The HapMap project has so far identified several million SNPs in DNA from multiple individuals.

Three years after its launch, Phase I of the International HapMap project (HapMap) is now complete (The International HapMap Consortium. Nature 437, 1299–1320; 2005). The information is already helping researchers to identify the root genetic cause of common diseases, and to predict differences in drug effectiveness and side effects between patients.

The HapMap provides a new dimension to the pharmacogenomics era. The project, a collaboration between academic researchers worldwide and Perlegen Sciences, Affymetrix and Illumina, identified one million of the estimated 10 million changes in individual bases of DNA in the human genome, called single-nucleotide polymorphisms (SNPs), in 269 individuals from different ethnic backgrounds.

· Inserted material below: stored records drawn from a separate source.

(* ===== verification/MrJobRuns.v ===== *)
(** * MrJobRuns: MapReduce jobs on concrete inputs

    A codec and a sorter with the laws of [MrWorker], and jobs that run: tasks one
    after the other, a job of two map and two reduce tasks whose first worker is
    killed while it writes, and runs outside the assumptions of [MrJobResult]: a
    slow worker that goes on after its task was given to another, and a file that
    cannot be created. *)
From stdpp Require Import base list list_numbers gmap strings option sorting countable sets.
From Stdlib Require Import ZArith Lia.
From Stdlib Require Import Strings.Byte Ascii.
From S2P Require Import Prelude Labgob MrWorker MrResult MrApps.
#[local] Open Scope Z_scope.
#[local] Open Scope string_scope.
#[local] Open Scope list_scope.

(** ** A codec: the binary digits of the pair, and an end mark *)

Fixpoint until_mark (b : bytes) : option (bytes * bytes) :=
  match b with
  | [] => None
  | Byte.x02 :: b => Some ([], b)
  | x :: b => '(d, rest) ← until_mark b; Some (x :: d, rest)
  end.

#[export] Instance digit_codec : JsonCodec := {|
  json_encode kv := pos_to_bytes (encode (Key kv, Value kv)) ++ [Byte.x02];
  json_decode b :=
    '(d, rest) ← until_mark b;
    '(k, v) ← (decode (bytes_to_pos d) : option (string * string));
    Some (mkKeyValue k v, rest);
  json_ok _ := True
|}.

Lemma until_mark_digits p rest :
  until_mark (pos_to_bytes p ++ Byte.x02 :: rest) = Some (pos_to_bytes p, rest).
Proof. induction p as [p IH|p IH|]; cbn; rewrite ?IH; done. Qed.

#[export] Instance digit_laws : JsonLaws.
Proof.
  split.
  - intros [k v] rest _. cbn [json_encode json_decode digit_codec].
    rewrite <-app_assoc. cbn [app]. rewrite until_mark_digits. cbn [mbind option_bind].
    by rewrite bytes_pos_roundtrip, decode_encode.
  - done.
  - intros kv. cbn. intros [_ ?]%app_eq_nil. done.
Qed.

(** ** A sorter *)

#[export] Instance key_le_dec : RelDecision key_le.
Proof. intros a b. unfold key_le. apply _. Defined.
#[export] Instance key_le_trans : Transitive key_le.
Proof. intros a b c. unfold key_le. by etrans. Qed.
#[export] Instance key_le_total : Total key_le.
Proof. intros a b. unfold key_le. apply (total String.le). Qed.

#[export] Instance merge_sorter : Sorter := merge_sort key_le.
#[export] Instance merge_laws : SorterLaws.
Proof.
  split; [apply merge_sort_Permutation|]. intros l. by apply (StronglySorted_merge_sort key_le).
Qed.

(** ** Jobs *)

#[export] Instance ascii_letters : UnicodeTables := λ r,
  bool_decide (65 <= r <= 90 ∨ 97 <= r <= 122).
#[export] Instance sorted_range : RangeOrder := elements.
#[export] Instance sorted_range_laws : RangeLaws.
Proof. intros m. done. Qed.

Definition small_inputs : list (string * string) := [("f", "a bc, a"); ("g", "bc-d")].

(** Map task 1 is run twice. *)
Lemma order_covers X : X ∈ [1%nat; 0%nat; 1%nat] ↔ (X < length small_inputs)%nat.
Proof.
  cbn. rewrite !elem_of_cons, elem_of_nil. lia.
Qed.

Lemma order_plain X : X ∈ [0%nat; 1%nat] ↔ (X < length small_inputs)%nat.
Proof. cbn. rewrite !elem_of_cons, elem_of_nil. lia. Qed.

Lemma distributed_equals_sequential_witness :
  ∃ fs1 fs2 outs, run_maps indexer_Map small_inputs 2 [1%nat; 0%nat; 1%nat] ∅ = Some fs1
    ∧ run_maps indexer_Map small_inputs 2 [0%nat; 1%nat] {[(0, 0) := [Byte.x07]]} = Some fs2
    ∧ mapM (λ p, reduce_task indexer_Reduce 2 p fs1) (seq 0 2) = Some outs
    ∧ mapM (λ p, reduce_task indexer_Reduce 2 p fs2) (seq 0 2) = Some outs
    ∧ List.concat outs ≡ₚ sequential indexer_Map indexer_Reduce small_inputs.
Proof.
  refine (distributed_equals_sequential indexer_Reduce indexer_Map small_inputs 2 [1%nat; 0%nat; 1%nat]
    [0%nat; 1%nat] ∅ {[(0, 0) := [Byte.x07]]} _ indexer_order_insensitive _ order_covers order_plain).
  - lia.
  - apply Forall_true. intros kv. exact I.
Defined.

Example indexer_lines :
  sequential indexer_Map indexer_Reduce small_inputs
  = [output_line "a" "1 f"; output_line "bc" "2 f,g"; output_line "d" "1 g"].
Proof. vm_compute. reflexivity. Qed.

Lemma word_count_witness :
  ∃ fs' outs ws, run_maps wc_Map small_inputs 3 [1%nat; 0%nat; 1%nat] ∅ = Some fs'
    ∧ mapM (λ p, reduce_task wc_Reduce 2 p fs') (seq 0 3) = Some outs
    ∧ NoDup ws ∧ (∀ w, w ∈ ws ↔ w ∈ all_words small_inputs)
    ∧ List.concat outs ≡ₚ
      (λ w, output_line w (Itoa_len (filter (λ w', w' = w) (all_words small_inputs)))) <$> ws.
Proof.
  refine (word_count small_inputs 3 [1%nat; 0%nat; 1%nat] ∅ _ _ order_covers).
  - lia.
  - apply Forall_true. intros kv. exact I.
Defined.

Example all_words_of_inputs : all_words small_inputs = ["a"; "bc"; "a"; "bc"; "d"].
Proof. vm_compute. reflexivity. Qed.

(** A word of letters outside ASCII is one field, and invalid bytes separate. *)
Example fields_utf8 :
  FieldsFunc (String "195"%char (String "169"%char (String "120"%char (String "255"%char "y"))))
    (λ r, negb (bool_decide (r = 0xE9) || bool_decide (97 <= r <= 122)))
  = [String "195"%char (String "169"%char "x"); "y"].
Proof. vm_compute. reflexivity. Qed.

(** The hash of the empty key is FNV's offset basis without its sign bit. *)
Example ihash_values : ihash "" = 18652613 ∧ ihash "a" = 1678518572.
Proof. vm_compute. split; reflexivity. Qed.

(** ** Workers that stop, and what goes wrong when they do not *)
From S2P Require Import MrCoordinator MrScheduling MrJob MrJobResult.

Definition texts : gmap string string := list_to_map small_inputs.
Definition names : list string := ["f"; "g"].

Notation exec1 := (job_exec indexer_Map indexer_Reduce texts).
Notation run := (MrJob.job_run indexer_Map indexer_Reduce texts).
Notation reached := (job_reach indexer_Map indexer_Reduce texts names 2).

(** [timely], as a test. *)
Definition has_task (reply : RequestTaskResponse) (proc : Proc) : bool :=
  match proc with
  | Creating X _ _ _ _ | Encoding X _ _ _ => bool_decide (rt_TaskType reply = "map" ∧ rt_TaskNumber reply = X)
  | Reading tn _ _ _ | CreatingOut tn _ | Writing tn _ _ =>
      bool_decide (rt_TaskType reply = "reduce" ∧ rt_TaskNumber reply = tn)
  | Reporting ty tn => bool_decide (rt_TaskType reply = ty ∧ rt_TaskNumber reply = tn)
  | Asking | Exited => false
  end.

Definition timely_b (e : JobEvent) (j : Job) : bool :=
  match e with
  | Work w now o io =>
      io && match workers j !! w, o with
            | Some Asking, Served => negb (existsb (has_task (snd (RequestTask now zeroResponse (coord j)))) (workers j))
            | _, _ => true
            end
  | _ => true
  end.

Lemma has_task_holds now c p k proc :
  gives now c p k → holds p k proc → has_task (snd (RequestTask now zeroResponse c)) proc = true.
Proof.
  intros [Hty Hn] Hh. destruct proc; cbn in *; try done; destruct Hh as [E1 E2]; apply bool_decide_eq_true; subst; naive_solver.
Qed.

Lemma timely_b_sound e j : timely_b e j = true → timely e j.
Proof.
  destruct e as [w now o io|w| |now]; cbn; try done. intros [-> Hb]%andb_true_iff. split; [done|].
  intros Hw -> p k w' proc Hg Hw' Hh. rewrite Hw in Hb. apply negb_true_iff in Hb.
  assert (existsb (has_task (snd (RequestTask now zeroResponse (coord j)))) (workers j) = true) as E; [|congruence].
  apply existsb_exists. exists proc. split; [apply list_elem_of_In; by eapply list_elem_of_lookup_2|by eapply has_task_holds].
Qed.

Fixpoint timely_all (es : list JobEvent) (j : Job) : bool :=
  match es with [] => true | e :: es => timely_b e j && timely_all es (exec1 e j) end.

Lemma reached_run es j : reached j → timely_all es j = true → reached (run es j).
Proof.
  revert j. induction es as [|e es IH]; intros j Hj Ht; [done|]. apply andb_true_iff in Ht as [Hb Ht].
  apply (IH (exec1 e j)); [|done]. apply job_step; [done|by apply timely_b_sound].
Qed.

(** ** A worker that is killed *)
Definition works (w : nat) (now : Z) (m : nat) : list JobEvent := replicate m (Work w now Served true).

(** Worker 0 creates the files of map task 0 and writes a pair; eleven seconds
    later worker 1 does everything, over files of an earlier job. *)
Definition with_kill : list JobEvent :=
  Launch :: works 0 0 5 ++ [KillWorker 0; Launch; Poll (11 * second)] ++ works 1 (11 * second) 60.

Definition old_files : Store := {[(0, 0) := [Byte.x07]; (1, 1) := [Byte.x02]]}.

Definition after_kill : Job := run with_kill (new_job names 2 old_files ∅).

Lemma after_kill_reached : reached after_kill.
Proof. apply reached_run; [constructor|]. vm_compute. reflexivity. Qed.

Lemma names_exist : Forall (λ f, is_Some (texts !! f)) names.
Proof. repeat constructor; vm_compute; by eexists. Qed.

Lemma job_output_witness :
  ∃ outputs : list (list string), length outputs = 2%nat ∧
    (∀ k lines, outputs !! k = Some lines → outs after_kill !! Z.of_nat k = Some (text lines)) ∧
    List.concat outputs ≡ₚ sequential indexer_Map indexer_Reduce (job_inputs texts names).
Proof.
  apply (job_output indexer_Map indexer_Reduce texts names 2) with (now := 0).
  - lia.
  - exact names_exist.
  - apply Forall_true. intros kv. exact I.
  - exact after_kill_reached.
  - exact indexer_order_insensitive.
  - vm_compute. reflexivity.
Defined.

(** A worker is in the middle of a map task. *)
Definition started : Job := run (Launch :: works 0 0 4) (new_job names 2 ∅ ∅).

Lemma started_reached : reached started.
Proof. apply reached_run; [constructor|]. vm_compute. reflexivity. Qed.

Lemma job_can_finish_witness :
  snd (Done 0 (coord started)) = false ∧
  ∃ es, only_worker 1 (1000 * second) es ∧
    snd (Done 0 (coord (run (KillWorker 0 :: Launch :: es) started))) = true.
Proof.
  split; [vm_compute; reflexivity|].
  destruct (job_can_finish indexer_Map indexer_Reduce texts names 2 ltac:(lia) names_exist
    ltac:(apply Forall_true; intros kv; exact I) started (1000 * second) started_reached ltac:(discriminate))
    as (es & Ho & _ & _ & Hd).
  assert (length (workers started) = 1%nat) as El by (vm_compute; reflexivity).
  cbv zeta in Ho, Hd. rewrite El in Ho, Hd. exists es. split; [exact Ho|exact Hd].
Defined.

(** ** A worker that is slow *)

(** Worker 0 gets map task 0 and stops for eleven seconds.  Worker 1 does all map
    tasks; then worker 0 goes on and empties the files of the task, which worker 1
    reads. *)
Definition with_slow : list JobEvent :=
  Launch :: works 0 0 1 ++ [Launch; Poll (11 * second)] ++ works 1 (11 * second) 17
    ++ works 0 (12 * second) 2 ++ works 1 (12 * second) 40.

Definition after_slow : Job := run with_slow (new_job names 2 ∅ ∅).

Definition all_lines (j : Job) : list (option string) :=
  (λ k, String.string_of_list_byte <$> outs j !! Z.of_nat k) <$> seq 0 2.

Example kill_keeps_words :
  snd (Done 0 (coord after_kill)) = true ∧
  all_lines after_kill = [Some (output_line "a" "1 f" +:+ output_line "bc" "2 f,g"); Some (output_line "d" "1 g")].
Proof. vm_compute. split; reflexivity. Qed.

(** The job is over, and the words of the first file are missing. *)
Example slow_worker_loses_words :
  snd (Done 0 (coord after_slow)) = true ∧
  all_lines after_slow = [Some (output_line "bc" "1 g"); Some (output_line "d" "1 g")].
Proof. vm_compute. split; reflexivity. Qed.

(** ** A file that cannot be created *)

(** The error of [storeIntermediate] is dropped: the task is reported complete
    without its files. *)
Definition no_file : Job :=
  run [Launch; Work 0 0 Served true; Work 0 0 Served false; Work 0 0 Served true] (new_job names 2 ∅ ∅).

Example failed_map_complete :
  (status <$> mapTasks (coord no_file)) = [Complete; Unassigned] ∧ store no_file = ∅.
Proof. vm_compute. split; reflexivity. Qed.

(** Workers then die on the missing file, one after the other. *)
Example failed_map_kills_workers :
  workers (run (works 0 0 10) no_file) = [Exited].
Proof. vm_compute. reflexivity. Qed.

SNPs often cluster together in the genome closely enough to be inherited as a unit. The arrangement of these SNPs within the unit is called a haplotype. As identifying one variation within these blocks acts as a tag to identify a whole series of mutations, the entire genome can now be scanned more easily to find all the factors involved in disease. “If you really want to go down to the genetics, you will probably go to a larger, more complex encyclopaedia,” says Allen Roses, senior Vice-President, Genetics Research at GlaxoSmithKline.

There have been some concerns as to how useful this haplotype data will actually turn out to be for drug discovery and development. Companies and academic laboratories that have taken advantage of the fact that the accumulating data have always been publicly available say that they are already reaping benefits.

For instance, the Iceland-based company deCODE Genetics recently discovered a haplotype around the gene encoding leukotriene A4 hydrolase that is associated with a significantly greater risk of heart attack among African Americans (Helgadottir, A. et al. Nature Genet. Published online: 10 November 2005; 10.1038/ng1692).

“One of the critical instruments that we used to pull out these new findings are the HapMap data,” says Kári Stefánsson, CEO and director of deCODE, and senior investigator of the study.

Mark Rieder, research assistant professor in Genome Sciences at the University of Washington, Seattle, says the HapMap data proved useful in his studies on differences in patient response to the anticoagulant drug warfarin.

Warfarin is used worldwide for the long-term prevention of blood clots, but it is notoriously difficult to control the dose and many medications interfere with the effectiveness of the drug. Rieder and co-workers published a study earlier this year showing that variations in the gene encoding for the vitamin K epoxide reductase complex 1 can be used to group patients into low-, intermediate- and high-dose warfarin groups (Rieder, M. J. et al. NEJM 352, 2285–2293; 2005).

“We used the first release of the HapMap data, but at that stage it was probably not efficient in terms of density of SNPs compared to what we already knew about for this particular gene,” says Rieder.

“But this is changing,” he adds. “I am sure the HapMap will allow us to go wider and we will try to pull out other genes involved if that is the case.” Data on an additional 2.5 million SNPs from Phase II of the HapMap project have already been generated, and were deposited into the public domain last month.

However, researchers benefiting from the HapMap data admit that ease of use could be a problem. “You need good analytical instruments, you need people who understand statistics and who are willing to deal with complex multiple testing,” says Stefánsson.

Pharmaceutical companies may have the facilities and the capabilities necessary to use the HapMap data efficiently, but at the moment most academic settings will struggle with the vast amount of information, the level of expertise and the amount of computer power needed.

“For the average researcher, at this point, it is actually difficult to pitch out the most important SNPs. There is still a large barrier to drill down into the data and really say 'I want these SNPs for genotyping this study,'” says Rieder.